What happens when you get two soap immortals together in the same room? We found out.
It could be a vision of the end of the world: Alf Stewart and Chris Warner, two characters who between them have spent over 50 years watching their friends and loved ones die at the hands of deranged serial killers, deadly bomb blasts and killer viruses, together in a lonely hospital waiting room. One is a small-town bait shop owner from Summer Bay, Australia, the other a world-class surgeon from Ferndale, New Zealand. They are the sole survivors.
Ray Meagher (Alf) and Michael Galvin (Dr. Warner) are the only remaining cast members from the first episodes of their respective shows: Home and Away, which first aired in 1988, and Shortland Street, which began in 1992. With Meagher in Auckland to perform in Priscilla Queen of the Desert: The Musical (he plays Bob, an outback mechanic) we wanted to get them together in the same room and film them talking about their characters’ unusually long (by soap standards) lives.
Alf Stewart rarely travels further afield than Yabby Creek. Now he was coming to Ferndale.
Shortland Street is filmed at South Pacific Pictures, just off Lincoln Road in West Auckland. The back of the studio doubles as the front entrance of the hospital which can be seen at the start of every episode. The car park is the same car park where Huia Samuels exploded in a ball of flames.
Inside is a labyrinth of offices navigable by cast photos of every show that’s ever been produced at the studio. Turn left at Outrageous Fortune, hang a right at New Zealand Idol Season One – yes that’s Ben Lummis – then go down the stairs when you see the original cast of Go Girls.

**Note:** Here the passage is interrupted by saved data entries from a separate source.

Definition no_mount (es : list (Z * Event)) : Prop := Forall (fun e => mounts e.2 = false) es.

Lemma phase_runs_ok now t es t' p : runs now t es t' -> in_phase t p -> no_mount es ->
  exists p', phase_runs (snd <$> es) p p' /\ in_phase t' p'.
Proof.
  intros Hr. revert p. induction Hr as [now t|now later e es t t' _ He _ IH]; intros p Hp Hm; [exists p; by split; [constructor|]|].
  apply list.Forall_cons in Hm as [Hm Hms].
  destruct (phase_step_ok encodeBase64 decodeBase64 href currentNode later e t p Hp He Hm) as (q & Hs & Hq). destruct (IH q Hq Hms) as (r & Hrs & Hr').
  exists r. split; [|done]. by eapply pr_cons.
Qed.

(** C13. The terminal implements the machine of its phases: whatever comes, it is asking for its
    connection, linked by one socket, waiting to connect again, at the end of its session,
    or closed; in every phase but the last it has no other socket, request and timer. *)
Theorem terminal_refines_phases now es t : runs now mounted es t -> no_mount es ->
  exists p, phase_runs (snd <$> es) first_phase p /\ in_phase t p.
Proof.
  intros Hr Hm. eapply phase_runs_ok; [done| |done]. pose proof mounted_phase as H. unfold first_phase in *. by case_decide.
Qed.

(** *** The first command *)

Definition first (t : Terminal) : Prop :=
  t.(link).(sessionId) = props.(p_sessionId) /\ t.(output).(initCmd) = props.(p_initCmd).

(** Before the first socket opens the parameters are untouched; a later socket belongs to a
    known session. *)
Definition opening (t : Terminal) (p : phase) : Prop :=
  match p with
  | Authenticating => if decide (created t.(log) = []) then first t else t.(link).(sessionId) <> []
  | Linked s => created t.(log) <> [] /\
      (state_of t s = Some CONNECTING -> if decide (created t.(log) = [s]) then first t else t.(link).(sessionId) <> [])
  | Waiting _ _ => created t.(log) <> []
  | _ => True
  end.

Lemma opening_frame t t' p : frame t t' -> opening t p -> opening t' p.
Proof.
  intros Hf. destruct (Hf) as [Ho _ (_ & _ & _ & Hi)%conn_parts Hs _ _ _ _]. pose proof (created_frame _ _ Hf) as Hc.
  unfold opening, first, state_of. by rewrite Hc, Hi, Ho, Hs.
Qed.

Lemma opening_step now e t p p' : in_phase t p -> opening t p -> possible now e t -> mounts e = false ->
  phase_step t.(link).(sessionId) e p p' -> in_phase (handle now e t) p' -> opening (handle now e t) p'.
Proof.
  intros Hp Ho He Hm Hs Hp'. destruct Hs as [s|err|s code reason|s reason|s code reason p' ? ? ? ? Hw|i due size c r Hn|i due size c r|p|e p Hst];
    try done.
  - cbn [Terminal.handle] in *. destruct (resume_granted now t Hp) as (Hc & Hi & Hou & _).
    pose proof (proj2 (proj2 (resume_auth_phase now 0 [] t Hp)) eq_refl eq_refl) as Hl.
    assert (s = next t) as ->. { pose proof (ok_socket _ _ Hp') as H1. rewrite (ok_socket _ _ Hl) in H1. by injection H1. }
    cbn [opening] in *. unfold first. rewrite Hc, Hi, Hou. split; [by destruct (created (log t))|]. intros _.
    destruct (decide (created (log t) = [])) as [E|E]; [by rewrite E, decide_True|].
    rewrite decide_False; [done|]. intros E'. apply E. by apply (app_inv_tail [next t] _ []).
  - assert (created (log (handle now (SocketClose s code reason) t)) = created (log t)) as Hc by by apply created_step.
    destruct Hw as [(i & due & ->)| ->]; [|done]. cbn [opening] in *. rewrite Hc. by destruct Ho.
  - assert (created (log (handle now (Fire Reconnect i size c r) t)) = created (log t)) as Hc by by apply created_step.
    cbn [opening] in *. rewrite Hc, decide_False by done. cbn [Terminal.handle].
    pose proof (ok_session _ _ Hp) as Hsid. cbn [fire] in *. cbv zeta in *. pose proof (phase_woken _ _ _ Hp) as Hw.
    set (v := set_retry_timer None _) in *. assert (sessionId (link v) = sessionId (link t)) as Hv by done.
    case_step; [by rewrite Hv|].
    match goal with |- context [initWebSocket ?h ?n ?c ?r ?e ?a ?t] =>
      destruct (initWebSocket_eq h n c r e a t) as (_ & _ & (_ & _ & _ & ->)%conn_inv & _) end. by rewrite Hv.
  - destruct (decide (p = Closed)) as [->|Hc]; [done|]. assert (phase_ok t p) as Hok by by destruct p.
    destruct (stays_cases encodeBase64 decodeBase64 href currentNode now e t p Hok Hc He Hm Hst) as [Hf|[(s & -> & -> & Hs)|(s & m & -> & -> & Hs)]].
    + by eapply opening_frame.
    + cbn [opening] in *. rewrite created_step by done. split; [by destruct Ho|]. cbn [Terminal.handle].
      destruct (open_parts encodeBase64 now s t) as [E _]. unfold state_of. rewrite E, lookup_insert_eq. done.
    + cbn [opening] in *. rewrite created_step by done. split; [by destruct Ho|]. cbn [Terminal.handle].
      destruct (message_parts decodeBase64 now m t) as [E _]. unfold state_of in *. by rewrite E, Hs.
Qed.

That’s where Alf met Chris.
“G’day mate,” said Meager. Sorry for being late, said Galvin. He introduced his daughter – “it’s the school holidays” – and welcomed his Aussie counterpart to his place of work. “Do you guys have dressing rooms?” he asked. “I’ve always wanted to ask that.”
Meagher launched into a detailed history of the Home and Away dressing room situation, 1988-2016. “I’ve got one,” Galvin bragged. “Well, I share it with two other guys. How much annual leave do you get?”
Waiting outside the set where the interview was to be filmed was like standing in a butterfly enclosure. Endless rare species of Shortland Street character fluttered past on an unknowable course. TK Samuels! Kylie! Damo from IT! Galvin introduced Meagher to Glen, the dastardly villain who drugged Rachel McKenna and drove her to leave Chris Warner in the previous night’s episode.
“This is Will [Wallace] – his character just got rid of my character’s wife,” he said. “Oh yeah,” Meagher replied, “kidnapper or shooter or…?”
The reception area of Shortland Street Hospital is like one of those stress dreams where everything looks familiar but the dimensions are all wrong. From the front desk you can look through the open elevator doors into the ED where Wendy Cooper and countless others have laid bleeding to death on the operating table. When the studio doors close it is eerily quiet.
“Whatever happened to just flipping on the fluoros and saying ‘action’?” Meagher wondered out loud as a couple of harried technicians fiddled with the lights. Galvin held up the list of questions we provided as a guide for the interview: “I don’t want it to look like these are my questions.”
For exactly 15 minutes the former hospital CEO from Ferndale and the former caravan park owner from Summer Bay compared their weird double lives. They reminisced about the old days and long-forgotten characters who went to the dairy and never came back, and speculated about how their own characters would one day die (“This is a terrible question,” Galvin warned, “you don’t have to answer it”).
In all but one photo of the interview I took on my phone, Chris Warner is in the middle of some wild gesticulation, his mouth open and his hands all blurred. In the one where he’s not, Alf Stewart’s eyes are shut, his head tilted back in laughter.